Document Type

Article

Publication Date

1-1-1996

Comments

This article has been peer reviewed. It was published in: Infectious diseases in obstetrics and gynecology

Volume 4, Issue 2, 1996, Pages 71-76.

The published version is available at DOI: 10.1155/S1064744996000166. Copyright © Hindawi

Abstract

OBJECTIVE: The objective of this study was to compare the cost-effectiveness of 3 strategies of serologic enzyme-linked immunosorbent assay (ELISA) testing and post-exposure varicella zoster immune globulin (VZIG) prophylaxis for the prevention of maternal varicella pneumonia during pregnancy in patients with negative or uncertain histories of varicella infection.

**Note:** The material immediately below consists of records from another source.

Lemma with_stopped_id (st : bool) x : wk_stopped x = st -> wk_with_stopped st x = x.
Proof. intros <-. by destruct x. Qed.

Lemma woken_worker_ok col h t s st x :
  worker_ok col h t s st x -> wk_point x = WWait -> worker_ok col h t s st (at_wpoint WWoken x).
Proof.
  intros [Hst Hr Htk Hd Hq Hs Hl Hsp Hg Hrn] Hp. split; at_point Hp; try done.
  - intros Hx. destruct (Hsp Hx) as [[_ [?|[?|[?|?]]]]|[_ ?]]; done.
  - by intros [?|?].
Qed.

Section thread.
Context `{Platform} (w : lworld) (cs : list caller) (k : nat) (x : ntt_worker).
Hypotheses (Hinv : life_inv w cs) (Hk : wks w !! k = Some x).

Let Hok := lv_worker w cs Hinv k x Hk.

(** The thread moves, the callers do not. *)
Lemma thread_moves x' :
  same_stage w x x' ->
  worker_ok (lp_collected (lp w)) (total (wholds k) cs) (total (waking k) cs) (total (queue_holds k) cs)
    (total (stopping k) cs) x' ->
  (forall b, count (BarrierTask b) (to_run x') = count (BarrierTask b) (to_run x)) ->
  life_inv (set_wk k x' w) cs.
Proof.
  intros Hs Hok' Hb. eapply life_update; [done|done|apply swap_refl|done|done| |apply Hinv|].
  - intros b. by rewrite Hb.
  - apply (lv_early _ _ Hinv).
Qed.

Lemma enter_le : (lp_enter_cnt (lp w) <= lp_width (lp w))%nat.
Proof.
  rewrite (lv_enter _ _ Hinv), <- (lv_length _ _ Hinv).
  generalize (wks w) as l. clear. induction l as [|y l IH]; [done|]. rewrite total_cons. simpl.
  destruct (wk_point y); simpl; lia.
Qed.

Lemma not_met_early : met (wk_point x) = 0%nat -> cs = [] /\ lp_collected (lp w) = false.
Proof.
  intros Hm. apply (lv_early _ _ Hinv). intros He. rewrite (all_met w cs k x Hinv He Hk) in Hm. done.
Qed.

Lemma start_ok :
  wk_point x = WStart -> life_inv (set_wk k ntt_worker_init w) cs.
Proof.
  intros Hp. pose proof Hok as Hok0. pose proof (wo_start _ _ _ _ _ _ Hok0 Hp) as Hx.
  rewrite Hx in Hok0. destruct Hok0 as [Hst Hr Htk Hd Hq Hs Hl Hsp Hg Hrn].
  apply thread_moves; rewrite ?Hx; [by split_and!| |done].
  destruct not_met_early as [Hz _]; [by rewrite Hp|]. rewrite Hz in *.
  unfold drains, to_run in *. simpl in *. split; unfold drains, to_run; simpl; try done; try lia.
  by intros [?|?].
Qed.

(** Moves within the loop of the worker. *)
Lemma loop_point_ok p x' :
  wk_point x = p -> entered p = true -> entered (wk_point x') = true -> own p = own (wk_point x') ->
  (p = WGone -> wk_point x' = WGone) ->
  worker_ok (lp_collected (lp w)) (total (wholds k) cs) (total (waking k) cs) (total (queue_holds k) cs)
    (total (stopping k) cs) x' ->
  (forall b, count (BarrierTask b) (to_run x') = count (BarrierTask b) (to_run x)) ->
  life_inv (set_wk k x' w) cs.
Proof.
  intros Hp He He' Ho Hg Hok' Hb. apply thread_moves; [|done|done].
  assert (Hm : lp_enter_cnt (lp w) = lp_width (lp w)) by (apply (lv_met _ _ Hinv k x Hk); by rewrite Hp).
  assert (Hall : forall q, entered q = true -> known q = true /\ met q = 1%nat /\ q <> WWait)
    by (by intros []).
  rewrite <- Hp in He. destruct (Hall _ He) as (? & ? & ?), (Hall _ He') as (? & ? & ?).
  split_and!; try congruence. by rewrite Hp.
Qed.

Lemma head_ok :
  wk_point x = WHead -> life_inv (set_wk k (at_wpoint (if wk_stopped x then WLeave else WSvc) x) w) cs.
Proof.
  intros Hp. pose proof Hok as [Hst Hr Htk Hd Hq Hs Hl Hsp Hg Hrn].
  assert (Hnd : wk_need_drain x = false) by (destruct (wk_need_drain x); [specialize (Hd eq_refl); by rewrite Hp in Hd|done]).
  destruct (wk_stopped x) eqn:Hx; (eapply (loop_point_ok WHead); [done|done|done|done|done| |by at_point Hp]).
  - split; at_point Hp; rewrite ?Hnd, ?Hx in *; try done; try lia.
    intros _. destruct (Hsp eq_refl) as [[? _]|[_ ?]]; [left|done]. tauto.
  - split; at_point Hp; rewrite ?Hnd, ?Hx in *; try done; try lia. by intros [?|?].
Qed.

Lemma svc_ok :
  wk_point x = WSvc -> wk_signals x <> 0%nat ->
  life_inv (set_wk k (at_wpoint WCheck (wk_with_drain true (wk_with_signals (pred (wk_signals x)) x))) w) cs.
Proof.
  intros Hp Hsig. pose proof Hok as [Hst Hr Htk Hd Hq Hs Hl Hsp Hg Hrn].
  eapply (loop_point_ok WSvc); [done|done|done|done|done| |by at_point Hp].
  split; at_point Hp; try done; try lia.
  - intros Hx. destruct (Hsp Hx) as [[_ [?|[?|[?|?]]]]|[_ ?]]; done.
  - intros [?|?]; done.
Qed.

Lemma interrupt_ok :
  wk_point x = WSvc -> life_inv (set_wk k (at_wpoint WCheck x) w) cs.
Proof.
  intros Hp. pose proof Hok as [Hst Hr Htk Hd Hq Hs Hl Hsp Hg Hrn].
  assert (Hnd : wk_need_drain x = false) by (destruct (wk_need_drain x); [specialize (Hd eq_refl); by rewrite Hp in Hd|done]).
  eapply (loop_point_ok WSvc); [done|done|done|done|done| |by at_point Hp].
  split; at_point Hp; rewrite ?Hnd in *; try done; try lia.
  - intros Hx. destruct (Hsp Hx) as [[_ [?|[?|[?|?]]]]|[_ ?]]; done.
  - intros [?|?]; done.
Qed.

Lemma drain_tasks : drains x = 1%nat -> wk_tasks x <> [].
Proof. intros Hd Hz. pose proof (wo_token _ _ _ _ _ _ Hok) as Ht. rewrite one_false in Ht by (by intros []). lia. Qed.

Lemma check_ok :
  wk_point x = WCheck ->
  returns (exec_worker w k x) (fun '(c, w') => life_inv w' (option_list c ++ cs)).
Proof.
  intros Hp. unfold exec_worker. rewrite Hp. pose proof Hok as [Hst Hr Htk Hd Hq Hs Hl Hsp Hg Hrn].
  destruct (wk_need_drain x) eqn:Hnd.
  - assert (Hne : wk_tasks x <> []) by (apply drain_tasks; unfold drains; by rewrite Hp, Hnd).
    rewrite c_assert_true, bind_ok by (by rewrite bool_decide_false). apply returns_ok.
    eapply (loop_point_ok WCheck); [done|done|done|done|done| |by at_point Hp].
    split; at_point Hp; rewrite ?Hnd in *; try done; try lia.
    + intros Hx. destruct (Hsp Hx) as [[_ [?|[?|[?|?]]]]|[_ ?]]; done.
    + intros [?|?]; done.
  - apply returns_ok. eapply (loop_point_ok WCheck); [done|done|done|done|done| |by at_point Hp].
    split; at_point Hp; rewrite ?Hnd in *; try done; try lia.
    + intros Hx. destruct (Hsp Hx) as [[_ [?|[?|[?|?]]]]|[_ ?]]; done.
    + intros [?|?]; done.
Qed.

Lemma tail_count (a : wtask) l : (count a (tail l) + one (head l = Some a) = count a l)%nat.
Proof.
  destruct l as [|t l]; [done|]. simpl. rewrite count_cons.
  rewrite (one_iff (Some t = Some a) (t = a)); [lia|]. naive_solver.
Qed.

Lemma worker_next_ok :
  wk_point x = WNext ->
  returns (exec_worker w k x) (fun '(c, w') => life_inv w' (option_list c ++ cs)).
Proof.
  intros Hp. unfold exec_worker. rewrite Hp. pose proof Hok as [Hst Hr Htk Hd Hq Hs Hl Hsp Hg Hrn].
  assert (Hne : wk_tasks x <> []) by (apply drain_tasks; unfold drains; by rewrite Hp).
  rewrite c_assert_true, bind_ok by (by rewrite bool_decide_false). apply returns_ok.
  cbv zeta. cbn [wk_tasks wk_with_tasks]. set (rest := tail (wk_tasks x)) in *.
  assert (Hone : one (wk_tasks x <> []) = 1%nat) by (by apply one_true).
  assert (Hlast : forall l1 l2, rest = l1 ++ StopTask :: l2 -> l2 = []).
  { intros l1 l2 Hrest. unfold rest in Hrest. destruct (wk_tasks x) as [|t l] eqn:Htl; [done|].
    simpl in Hrest. apply (Hl (t :: l1)). simpl. by rewrite Hrest. }
  destruct (decide (rest = [])) as [Hz|Hnz];
    (eapply (loop_point_ok WNext); [done|done|done|done|done| |at_point Hp; by fold rest]).
  - split; at_point Hp; fold rest in Hs |- *; rewrite ?Hz in *; try done; try lia.
    + rewrite one_false by (by intros []). lia.
    + intros Hx. left. tauto.
    + intros [?|?]; done.
  - split; at_point Hp; fold rest in Hs |- *; try done; try lia.
    + rewrite one_true by done. lia.
    + intros Hx. destruct (Hsp Hx) as [[_ [?|[?|[?|?]]]]|[Hl1 _]]; try done.
      by unfold rest in Hnz; rewrite Hl1 in Hnz.
    + intros [?|?]; done.
Qed.

Lemma queue_release_ok :
  wk_point x = WQueueRelease ->
  returns (exec_worker w k x) (fun '(c, w') => life_inv w' (option_list c ++ cs)).
Proof.
  intros Hp. unfold exec_worker. rewrite Hp. pose proof Hok as [Hst Hr Htk Hd Hq Hs Hl Hsp Hg Hrn].
  assert (Hq' : wk_queue_refs x = Z.of_nat (2 + wk_signals x + total (queue_holds k) cs)).
  { rewrite Hq by (by rewrite Hp). at_point Hp. lia. }
  destruct (Z.eqb_spec (wk_queue_refs x) 1) as [Hz|Hnz]; [lia|]. apply returns_ok.
  eapply (loop_point_ok WQueueRelease); [done|done|done|done|done| |by at_point Hp].
  split; at_point Hp; try done; try lia.
  - intros Hx. destruct (Hsp Hx) as [[? _]|[_ ?]]; [left; tauto|done].
  - intros [?|?]; done.
Qed.

Lemma leave_ok : wk_point x = WLeave -> life_inv (set_wk k (at_wpoint WGone x) w) cs.
Proof.
  intros Hp. pose proof Hok as [Hst Hr Htk Hd Hq Hs Hl Hsp Hg Hrn].
  eapply (loop_point_ok WLeave); [done|done|done|done|done| |by at_point Hp].
  split; at_point Hp; try done; try lia.
  - intros Hx. destruct (Hsp Hx) as [[? _]|[_ ?]]; [left; tauto|done].
  - intros _. apply Hg. by left.
Qed.

Lemma woken_ok :
  wk_point x = WWoken -> lp_alive (lp w) = true ->
  returns (exec_worker w k x) (fun '(c, w') => life_inv w' (option_list c ++ cs)).
Proof.
  intros Hp Ha. unfold exec_worker, worker_woken, get_loop. rewrite Hp, Ha, !bind_ok. apply returns_ok.
  pose proof Hok as [Hst Hr Htk Hd Hq Hs Hl Hsp Hg Hrn]. pose proof enter_le as Hle.
  assert (Hns : wk_stopped x = false).
  { destruct (wk_stopped x) eqn:Hx; [|done]. at_point Hp.
    destruct (Hsp eq_refl) as [[_ [?|[?|[?|?]]]]|[_ ?]]; done. }
  destruct (Nat.ltb_spec (lp_enter_cnt (lp w)) (lp_width (lp w))).
  - apply thread_moves; [|split; at_point Hp; rewrite ?Hns in *; try done; try lia; by intros [?|?]|by at_point Hp].
    split_and!; simpl; rewrite ?Hp; try done.
  - apply thread_moves; [|split; at_point Hp; rewrite ?Hns in *; try done; try lia; by intros [?|?]|by at_point Hp].
    split_and!; simpl; rewrite ?Hp; try done. lia.
Qed.

Lemma spurious_ok : wk_point x = WWait -> life_inv (set_wk k (at_wpoint WWoken x) w) cs.
Proof.
  intros Hp. apply thread_moves; [|by apply woken_worker_ok|by at_point Hp].
  split_and!; simpl; rewrite ?Hp; try done.
Qed.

METHODS: A decision tree was constructed to compare the following strategies: 1) routine serologic testing for varicella immunity followed by targeted post-exposure VZIG prophylaxis, 2) post-exposure serologic testing followed by targeted VZIG prophylaxis, and 3) untargeted post-exposure VZIG administration. The probabilities for the model were obtained from the medical literature and supplemented by expert opinion. The costs were obtained by a review of inpatient hospitalizations for varicella pneumonia. All costs were converted to 1995 dollars.

RESULTS: Routine serologic testing followed by targeted post-exposure VZIG prophylaxis was the most costly strategy ($37.22/person), with no demonstrable increase in benefit compared with the other 2 strategies. The disutility of this strategy compared with the others was stable across a wide range of values for the probabilities and costs utilized in the sensitivity analysis. We were unable to differentiate between the cost-effectiveness of the other 2 strategies.

CONCLUSIONS: Routine serologic testing for varicella immunity in patients with negative or uncertain histories of varicella infection should not be performed. The remaining options of screening and prophylaxis appear to be reasonable alternatives for dealing with varicella exposures.